#### RECORDS PROVIDED
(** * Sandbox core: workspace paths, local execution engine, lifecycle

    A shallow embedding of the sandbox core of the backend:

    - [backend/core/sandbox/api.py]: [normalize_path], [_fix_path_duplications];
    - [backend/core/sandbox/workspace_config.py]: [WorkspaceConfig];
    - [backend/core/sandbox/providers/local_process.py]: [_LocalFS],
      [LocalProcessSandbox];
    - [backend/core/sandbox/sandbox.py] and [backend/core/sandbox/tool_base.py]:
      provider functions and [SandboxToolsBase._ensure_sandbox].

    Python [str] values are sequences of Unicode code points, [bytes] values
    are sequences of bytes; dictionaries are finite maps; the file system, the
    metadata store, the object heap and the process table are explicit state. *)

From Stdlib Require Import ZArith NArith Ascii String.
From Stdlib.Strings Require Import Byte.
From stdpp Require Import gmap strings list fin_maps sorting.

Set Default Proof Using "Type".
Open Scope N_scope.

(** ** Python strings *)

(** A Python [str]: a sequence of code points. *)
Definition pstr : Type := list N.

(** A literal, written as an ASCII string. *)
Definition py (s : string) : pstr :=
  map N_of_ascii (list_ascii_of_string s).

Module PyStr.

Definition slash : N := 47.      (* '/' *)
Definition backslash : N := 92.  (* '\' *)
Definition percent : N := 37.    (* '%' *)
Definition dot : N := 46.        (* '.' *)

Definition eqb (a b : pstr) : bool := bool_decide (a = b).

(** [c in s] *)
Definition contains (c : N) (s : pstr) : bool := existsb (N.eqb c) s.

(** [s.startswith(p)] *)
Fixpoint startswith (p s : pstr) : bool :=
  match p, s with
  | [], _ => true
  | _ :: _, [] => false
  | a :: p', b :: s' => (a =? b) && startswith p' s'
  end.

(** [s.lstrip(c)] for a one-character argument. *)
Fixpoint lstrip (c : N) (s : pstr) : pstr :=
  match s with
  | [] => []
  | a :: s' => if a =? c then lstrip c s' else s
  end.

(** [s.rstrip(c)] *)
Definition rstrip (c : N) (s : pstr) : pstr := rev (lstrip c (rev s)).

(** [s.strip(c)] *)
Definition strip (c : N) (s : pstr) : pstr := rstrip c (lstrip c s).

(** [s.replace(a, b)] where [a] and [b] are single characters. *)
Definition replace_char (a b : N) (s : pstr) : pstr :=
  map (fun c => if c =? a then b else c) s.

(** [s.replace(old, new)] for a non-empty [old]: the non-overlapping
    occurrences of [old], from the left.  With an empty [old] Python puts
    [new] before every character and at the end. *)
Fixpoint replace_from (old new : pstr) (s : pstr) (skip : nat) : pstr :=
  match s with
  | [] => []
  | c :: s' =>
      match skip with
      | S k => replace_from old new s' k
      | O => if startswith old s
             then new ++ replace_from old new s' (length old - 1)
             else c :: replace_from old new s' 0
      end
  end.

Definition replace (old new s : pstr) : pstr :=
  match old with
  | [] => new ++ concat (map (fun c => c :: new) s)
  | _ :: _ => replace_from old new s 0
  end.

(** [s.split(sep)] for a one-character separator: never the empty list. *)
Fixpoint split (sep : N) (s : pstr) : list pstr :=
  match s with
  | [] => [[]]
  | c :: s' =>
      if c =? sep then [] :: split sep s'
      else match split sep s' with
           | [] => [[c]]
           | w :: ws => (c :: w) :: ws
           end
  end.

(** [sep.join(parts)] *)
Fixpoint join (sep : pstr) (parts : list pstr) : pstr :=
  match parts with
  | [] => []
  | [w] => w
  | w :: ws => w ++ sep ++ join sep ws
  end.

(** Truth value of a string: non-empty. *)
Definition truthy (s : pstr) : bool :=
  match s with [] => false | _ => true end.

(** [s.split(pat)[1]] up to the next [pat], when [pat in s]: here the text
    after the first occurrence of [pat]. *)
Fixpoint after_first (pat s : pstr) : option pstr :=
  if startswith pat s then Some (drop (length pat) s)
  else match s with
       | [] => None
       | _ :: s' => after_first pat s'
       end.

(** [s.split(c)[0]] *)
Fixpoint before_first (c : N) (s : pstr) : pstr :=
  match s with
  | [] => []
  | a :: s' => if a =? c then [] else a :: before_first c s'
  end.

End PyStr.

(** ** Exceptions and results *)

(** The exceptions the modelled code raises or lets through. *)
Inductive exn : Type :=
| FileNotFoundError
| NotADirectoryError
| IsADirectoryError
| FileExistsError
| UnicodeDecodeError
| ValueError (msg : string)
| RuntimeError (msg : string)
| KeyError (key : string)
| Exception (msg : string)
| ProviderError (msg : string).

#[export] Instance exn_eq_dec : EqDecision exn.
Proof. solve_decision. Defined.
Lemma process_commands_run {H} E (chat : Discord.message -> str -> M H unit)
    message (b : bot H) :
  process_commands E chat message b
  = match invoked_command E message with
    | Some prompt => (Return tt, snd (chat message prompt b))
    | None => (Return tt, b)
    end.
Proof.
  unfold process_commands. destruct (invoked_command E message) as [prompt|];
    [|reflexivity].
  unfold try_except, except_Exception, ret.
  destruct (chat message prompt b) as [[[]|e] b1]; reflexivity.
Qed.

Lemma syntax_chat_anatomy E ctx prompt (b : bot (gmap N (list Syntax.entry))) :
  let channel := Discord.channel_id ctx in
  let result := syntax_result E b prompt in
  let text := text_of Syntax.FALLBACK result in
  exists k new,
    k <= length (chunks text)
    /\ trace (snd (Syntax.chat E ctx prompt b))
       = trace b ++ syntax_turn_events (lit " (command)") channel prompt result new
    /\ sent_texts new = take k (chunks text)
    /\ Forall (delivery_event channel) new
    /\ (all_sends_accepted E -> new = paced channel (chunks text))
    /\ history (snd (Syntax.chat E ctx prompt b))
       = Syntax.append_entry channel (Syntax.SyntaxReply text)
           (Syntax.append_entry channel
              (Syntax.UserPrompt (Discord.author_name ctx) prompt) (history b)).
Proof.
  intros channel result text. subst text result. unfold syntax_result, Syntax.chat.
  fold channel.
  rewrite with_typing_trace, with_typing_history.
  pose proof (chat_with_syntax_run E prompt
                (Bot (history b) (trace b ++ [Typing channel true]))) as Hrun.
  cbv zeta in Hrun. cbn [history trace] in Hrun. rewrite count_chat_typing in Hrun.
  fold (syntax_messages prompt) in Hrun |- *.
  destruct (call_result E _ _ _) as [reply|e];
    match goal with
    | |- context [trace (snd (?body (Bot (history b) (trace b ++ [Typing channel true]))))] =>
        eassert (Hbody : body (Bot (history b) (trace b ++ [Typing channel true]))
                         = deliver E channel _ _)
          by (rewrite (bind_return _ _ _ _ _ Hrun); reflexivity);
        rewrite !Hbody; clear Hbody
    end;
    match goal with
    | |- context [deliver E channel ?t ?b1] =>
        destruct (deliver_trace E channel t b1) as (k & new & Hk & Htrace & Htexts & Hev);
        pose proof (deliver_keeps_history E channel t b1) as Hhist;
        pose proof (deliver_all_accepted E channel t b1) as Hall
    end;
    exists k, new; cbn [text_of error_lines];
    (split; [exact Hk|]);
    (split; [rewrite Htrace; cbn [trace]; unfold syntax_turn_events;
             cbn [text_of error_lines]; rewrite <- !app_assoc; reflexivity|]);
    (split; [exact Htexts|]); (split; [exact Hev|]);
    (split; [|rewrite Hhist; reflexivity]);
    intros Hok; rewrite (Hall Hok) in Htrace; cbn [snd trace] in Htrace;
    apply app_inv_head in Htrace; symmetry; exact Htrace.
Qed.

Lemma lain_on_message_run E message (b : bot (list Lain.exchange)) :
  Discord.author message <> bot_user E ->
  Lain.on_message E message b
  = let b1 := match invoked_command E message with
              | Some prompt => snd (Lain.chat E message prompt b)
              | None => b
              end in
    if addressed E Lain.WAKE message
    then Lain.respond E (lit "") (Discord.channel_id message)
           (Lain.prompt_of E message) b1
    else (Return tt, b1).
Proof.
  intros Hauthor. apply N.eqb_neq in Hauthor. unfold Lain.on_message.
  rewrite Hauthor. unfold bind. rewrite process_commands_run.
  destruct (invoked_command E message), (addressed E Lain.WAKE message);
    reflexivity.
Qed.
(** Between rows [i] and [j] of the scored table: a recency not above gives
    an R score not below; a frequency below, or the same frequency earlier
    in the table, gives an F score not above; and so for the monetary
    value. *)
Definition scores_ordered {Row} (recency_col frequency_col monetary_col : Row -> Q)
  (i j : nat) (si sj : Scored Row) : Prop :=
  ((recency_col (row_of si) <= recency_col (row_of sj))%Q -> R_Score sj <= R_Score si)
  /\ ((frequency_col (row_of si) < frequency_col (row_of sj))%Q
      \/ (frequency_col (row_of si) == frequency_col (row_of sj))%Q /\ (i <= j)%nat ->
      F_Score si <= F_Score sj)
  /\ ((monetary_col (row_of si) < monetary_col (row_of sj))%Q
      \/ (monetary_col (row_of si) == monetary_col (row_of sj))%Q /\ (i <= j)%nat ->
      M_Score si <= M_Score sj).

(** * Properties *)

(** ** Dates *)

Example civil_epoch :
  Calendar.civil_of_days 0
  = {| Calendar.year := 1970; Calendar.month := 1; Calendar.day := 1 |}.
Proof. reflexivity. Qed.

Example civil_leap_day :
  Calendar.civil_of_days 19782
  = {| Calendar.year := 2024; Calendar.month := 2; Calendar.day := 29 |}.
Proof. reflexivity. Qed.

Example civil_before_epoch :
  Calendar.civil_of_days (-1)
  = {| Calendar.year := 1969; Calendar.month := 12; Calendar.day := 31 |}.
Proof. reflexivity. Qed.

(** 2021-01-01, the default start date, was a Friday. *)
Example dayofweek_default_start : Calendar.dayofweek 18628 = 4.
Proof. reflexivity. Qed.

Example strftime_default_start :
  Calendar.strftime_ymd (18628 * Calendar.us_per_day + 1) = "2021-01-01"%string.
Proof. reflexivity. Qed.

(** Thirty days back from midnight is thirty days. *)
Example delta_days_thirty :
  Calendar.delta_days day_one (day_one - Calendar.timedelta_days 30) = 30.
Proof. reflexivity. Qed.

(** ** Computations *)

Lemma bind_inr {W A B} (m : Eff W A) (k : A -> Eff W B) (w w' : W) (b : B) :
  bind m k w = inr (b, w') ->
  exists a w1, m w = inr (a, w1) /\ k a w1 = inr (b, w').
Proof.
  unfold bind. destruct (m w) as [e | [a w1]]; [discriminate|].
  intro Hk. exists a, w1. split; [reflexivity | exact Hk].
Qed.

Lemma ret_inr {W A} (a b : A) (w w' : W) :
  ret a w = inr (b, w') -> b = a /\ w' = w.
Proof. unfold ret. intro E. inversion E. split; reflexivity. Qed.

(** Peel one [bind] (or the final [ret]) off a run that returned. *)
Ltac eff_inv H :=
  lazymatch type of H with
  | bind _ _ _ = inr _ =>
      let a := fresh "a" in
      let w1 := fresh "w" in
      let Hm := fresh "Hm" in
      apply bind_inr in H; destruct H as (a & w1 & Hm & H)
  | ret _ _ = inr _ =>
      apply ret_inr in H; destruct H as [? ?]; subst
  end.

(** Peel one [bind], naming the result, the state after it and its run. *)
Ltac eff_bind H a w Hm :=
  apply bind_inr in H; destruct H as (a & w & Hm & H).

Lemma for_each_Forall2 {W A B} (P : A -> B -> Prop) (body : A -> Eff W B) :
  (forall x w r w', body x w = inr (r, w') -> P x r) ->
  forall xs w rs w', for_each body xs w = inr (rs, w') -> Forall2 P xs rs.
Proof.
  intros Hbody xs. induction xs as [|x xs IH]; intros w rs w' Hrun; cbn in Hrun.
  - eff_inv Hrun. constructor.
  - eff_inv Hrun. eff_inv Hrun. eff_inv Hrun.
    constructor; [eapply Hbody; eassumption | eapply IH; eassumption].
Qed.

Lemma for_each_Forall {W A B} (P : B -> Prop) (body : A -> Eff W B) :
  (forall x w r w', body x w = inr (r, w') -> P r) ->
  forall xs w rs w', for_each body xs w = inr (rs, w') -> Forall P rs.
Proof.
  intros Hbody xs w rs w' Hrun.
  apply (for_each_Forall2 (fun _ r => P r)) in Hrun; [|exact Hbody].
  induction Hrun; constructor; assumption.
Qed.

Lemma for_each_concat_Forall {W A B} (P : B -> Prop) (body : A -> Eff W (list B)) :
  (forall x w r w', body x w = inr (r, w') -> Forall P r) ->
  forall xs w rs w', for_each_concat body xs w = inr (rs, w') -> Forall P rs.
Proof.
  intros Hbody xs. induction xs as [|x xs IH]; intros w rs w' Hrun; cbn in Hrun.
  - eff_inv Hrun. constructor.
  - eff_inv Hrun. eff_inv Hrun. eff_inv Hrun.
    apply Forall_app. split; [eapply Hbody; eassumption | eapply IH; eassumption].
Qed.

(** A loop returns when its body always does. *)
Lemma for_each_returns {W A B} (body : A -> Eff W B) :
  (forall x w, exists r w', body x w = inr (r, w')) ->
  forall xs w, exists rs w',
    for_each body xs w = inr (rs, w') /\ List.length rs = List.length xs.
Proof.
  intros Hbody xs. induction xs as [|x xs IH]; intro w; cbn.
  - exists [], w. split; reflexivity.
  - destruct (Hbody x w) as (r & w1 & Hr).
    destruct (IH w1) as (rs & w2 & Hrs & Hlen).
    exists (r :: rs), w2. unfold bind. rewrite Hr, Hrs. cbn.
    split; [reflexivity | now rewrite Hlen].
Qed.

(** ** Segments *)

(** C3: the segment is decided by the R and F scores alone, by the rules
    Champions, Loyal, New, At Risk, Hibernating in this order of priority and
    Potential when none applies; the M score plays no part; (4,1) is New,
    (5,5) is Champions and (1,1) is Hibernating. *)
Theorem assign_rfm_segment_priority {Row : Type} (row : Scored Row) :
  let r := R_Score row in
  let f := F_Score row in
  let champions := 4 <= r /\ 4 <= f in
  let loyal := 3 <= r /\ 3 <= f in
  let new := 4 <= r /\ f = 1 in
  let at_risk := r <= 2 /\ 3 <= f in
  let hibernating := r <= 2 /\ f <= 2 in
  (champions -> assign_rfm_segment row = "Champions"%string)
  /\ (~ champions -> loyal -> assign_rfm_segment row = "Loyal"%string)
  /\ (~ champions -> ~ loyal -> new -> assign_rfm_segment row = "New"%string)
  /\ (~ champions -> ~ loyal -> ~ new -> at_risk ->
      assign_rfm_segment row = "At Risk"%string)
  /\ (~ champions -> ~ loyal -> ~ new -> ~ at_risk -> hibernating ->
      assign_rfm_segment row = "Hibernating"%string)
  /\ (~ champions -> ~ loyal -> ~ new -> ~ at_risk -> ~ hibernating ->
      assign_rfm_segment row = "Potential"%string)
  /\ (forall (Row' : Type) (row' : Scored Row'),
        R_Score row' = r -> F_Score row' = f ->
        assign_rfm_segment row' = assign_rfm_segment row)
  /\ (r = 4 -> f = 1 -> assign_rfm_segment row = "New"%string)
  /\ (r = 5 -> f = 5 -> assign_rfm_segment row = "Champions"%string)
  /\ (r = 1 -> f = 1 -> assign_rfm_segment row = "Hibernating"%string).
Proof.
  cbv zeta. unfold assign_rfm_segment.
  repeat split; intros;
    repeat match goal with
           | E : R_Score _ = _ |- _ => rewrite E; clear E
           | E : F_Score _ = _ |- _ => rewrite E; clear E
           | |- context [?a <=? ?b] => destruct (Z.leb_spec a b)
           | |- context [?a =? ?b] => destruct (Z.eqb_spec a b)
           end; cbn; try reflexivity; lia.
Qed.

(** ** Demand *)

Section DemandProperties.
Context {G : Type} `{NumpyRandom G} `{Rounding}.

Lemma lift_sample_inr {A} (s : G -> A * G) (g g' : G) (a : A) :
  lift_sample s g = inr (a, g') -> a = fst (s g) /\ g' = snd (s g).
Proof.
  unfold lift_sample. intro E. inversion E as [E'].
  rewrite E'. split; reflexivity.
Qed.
########
**ACTIVITY:**
Give the number of lines in the data that contain "Hbody", with no other words.

**RESULT OF THIS EXERCISE:**
10